EXERCISE DETAILS >> Repeat the lines below exactly as written, please, from the line with "destruct (getIndex0 (Some" to the line with "fields]; try reflexivity.", both lines included, and no others.

══ INFORMATION

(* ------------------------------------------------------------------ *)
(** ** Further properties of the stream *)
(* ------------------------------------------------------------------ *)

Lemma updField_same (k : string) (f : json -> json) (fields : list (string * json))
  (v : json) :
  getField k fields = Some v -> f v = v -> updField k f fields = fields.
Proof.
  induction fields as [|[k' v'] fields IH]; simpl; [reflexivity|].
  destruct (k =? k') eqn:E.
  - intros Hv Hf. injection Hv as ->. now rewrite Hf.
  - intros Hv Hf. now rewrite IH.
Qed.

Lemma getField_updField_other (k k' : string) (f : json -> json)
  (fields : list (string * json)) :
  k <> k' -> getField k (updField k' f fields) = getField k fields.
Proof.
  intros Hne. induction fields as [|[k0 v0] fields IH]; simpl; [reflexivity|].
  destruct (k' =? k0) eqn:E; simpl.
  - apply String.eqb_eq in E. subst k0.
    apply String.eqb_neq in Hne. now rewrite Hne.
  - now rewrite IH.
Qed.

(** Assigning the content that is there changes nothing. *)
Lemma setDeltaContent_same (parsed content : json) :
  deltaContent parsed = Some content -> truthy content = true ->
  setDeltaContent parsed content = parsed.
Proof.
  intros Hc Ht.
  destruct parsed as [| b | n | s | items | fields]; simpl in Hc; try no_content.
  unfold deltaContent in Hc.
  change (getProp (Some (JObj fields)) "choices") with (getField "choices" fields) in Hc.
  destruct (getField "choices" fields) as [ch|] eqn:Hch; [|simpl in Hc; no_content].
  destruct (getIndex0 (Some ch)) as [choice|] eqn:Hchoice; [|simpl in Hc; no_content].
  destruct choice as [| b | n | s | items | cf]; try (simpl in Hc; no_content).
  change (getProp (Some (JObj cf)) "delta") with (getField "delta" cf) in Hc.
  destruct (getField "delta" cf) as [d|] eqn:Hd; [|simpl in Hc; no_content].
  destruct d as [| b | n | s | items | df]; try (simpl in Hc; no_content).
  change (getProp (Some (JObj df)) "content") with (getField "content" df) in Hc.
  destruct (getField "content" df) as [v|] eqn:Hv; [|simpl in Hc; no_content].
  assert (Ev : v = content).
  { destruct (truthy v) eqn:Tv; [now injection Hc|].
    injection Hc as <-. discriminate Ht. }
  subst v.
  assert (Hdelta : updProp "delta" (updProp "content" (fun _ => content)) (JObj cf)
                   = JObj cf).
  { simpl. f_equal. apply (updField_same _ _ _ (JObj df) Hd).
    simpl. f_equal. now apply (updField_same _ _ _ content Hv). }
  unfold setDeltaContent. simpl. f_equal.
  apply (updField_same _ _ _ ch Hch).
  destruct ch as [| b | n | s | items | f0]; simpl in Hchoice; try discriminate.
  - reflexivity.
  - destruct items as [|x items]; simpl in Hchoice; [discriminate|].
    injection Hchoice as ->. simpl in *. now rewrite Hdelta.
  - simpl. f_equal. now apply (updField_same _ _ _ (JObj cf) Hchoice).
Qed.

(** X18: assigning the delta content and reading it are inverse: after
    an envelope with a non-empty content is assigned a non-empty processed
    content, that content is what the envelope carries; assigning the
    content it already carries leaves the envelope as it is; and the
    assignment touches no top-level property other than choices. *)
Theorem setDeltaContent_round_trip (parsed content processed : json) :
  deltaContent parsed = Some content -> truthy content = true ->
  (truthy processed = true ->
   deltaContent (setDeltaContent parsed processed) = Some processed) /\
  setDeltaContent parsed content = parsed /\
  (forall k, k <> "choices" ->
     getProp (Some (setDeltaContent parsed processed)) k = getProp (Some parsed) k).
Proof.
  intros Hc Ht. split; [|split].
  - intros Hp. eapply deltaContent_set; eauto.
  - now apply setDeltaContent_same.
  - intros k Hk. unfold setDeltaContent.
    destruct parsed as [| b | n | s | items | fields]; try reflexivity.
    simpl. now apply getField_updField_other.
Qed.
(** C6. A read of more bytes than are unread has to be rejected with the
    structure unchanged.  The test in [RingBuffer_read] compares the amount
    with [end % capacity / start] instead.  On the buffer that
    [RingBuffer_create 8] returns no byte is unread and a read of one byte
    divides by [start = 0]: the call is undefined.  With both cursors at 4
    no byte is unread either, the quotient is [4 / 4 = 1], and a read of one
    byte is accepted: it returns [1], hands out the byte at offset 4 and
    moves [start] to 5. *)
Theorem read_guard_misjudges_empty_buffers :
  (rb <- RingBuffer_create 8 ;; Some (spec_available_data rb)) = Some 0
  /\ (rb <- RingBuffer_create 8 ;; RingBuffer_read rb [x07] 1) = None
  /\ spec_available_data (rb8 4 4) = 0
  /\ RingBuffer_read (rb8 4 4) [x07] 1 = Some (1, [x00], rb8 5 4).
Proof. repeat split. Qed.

════

EXERCISE SOLUTION >>
  destruct (getIndex0 (Some ch)) as [choice|] eqn:Hchoice; [|simpl in Hc; no_content].
  destruct choice as [| b | n | s | items | cf]; try (simpl in Hc; no_content).
  change (getProp (Some (JObj cf)) "delta") with (getField "delta" cf) in Hc.
  destruct (getField "delta" cf) as [d|] eqn:Hd; [|simpl in Hc; no_content].
  destruct d as [| b | n | s | items | df]; try (simpl in Hc; no_content).
  change (getProp (Some (JObj df)) "content") with (getField "content" df) in Hc.
  destruct (getField "content" df) as [v|] eqn:Hv; [|simpl in Hc; no_content].
  assert (Ev : v = content).
  { destruct (truthy v) eqn:Tv; [now injection Hc|].
    injection Hc as <-. discriminate Ht. }
  subst v.
  assert (Hdelta : updProp "delta" (updProp "content" (fun _ => content)) (JObj cf)
                   = JObj cf).
  { simpl. f_equal. apply (updField_same _ _ _ (JObj df) Hd).
    simpl. f_equal. now apply (updField_same _ _ _ content Hv). }
  unfold setDeltaContent. simpl. f_equal.
  apply (updField_same _ _ _ ch Hch).
  destruct ch as [| b | n | s | items | f0]; simpl in Hchoice; try discriminate.
  - reflexivity.
  - destruct items as [|x items]; simpl in Hchoice; [discriminate|].
    injection Hchoice as ->. simpl in *. now rewrite Hdelta.
  - simpl. f_equal. now apply (updField_same _ _ _ (JObj cf) Hchoice).
Qed.

(** X18: assigning the delta content and reading it are inverse: after
    an envelope with a non-empty content is assigned a non-empty processed
    content, that content is what the envelope carries; assigning the
    content it already carries leaves the envelope as it is; and the
    assignment touches no top-level property other than choices. *)
Theorem setDeltaContent_round_trip (parsed content processed : json) :
  deltaContent parsed = Some content -> truthy content = true ->
  (truthy processed = true ->
   deltaContent (setDeltaContent parsed processed) = Some processed) /\
  setDeltaContent parsed content = parsed /\
  (forall k, k <> "choices" ->
     getProp (Some (setDeltaContent parsed processed)) k = getProp (Some parsed) k).
Proof.
  intros Hc Ht. split; [|split].
  - intros Hp. eapply deltaContent_set; eauto.
  - now apply setDeltaContent_same.
  - intros k Hk. unfold setDeltaContent.
    destruct parsed as [| b | n | s | items | fields]; try reflexivity.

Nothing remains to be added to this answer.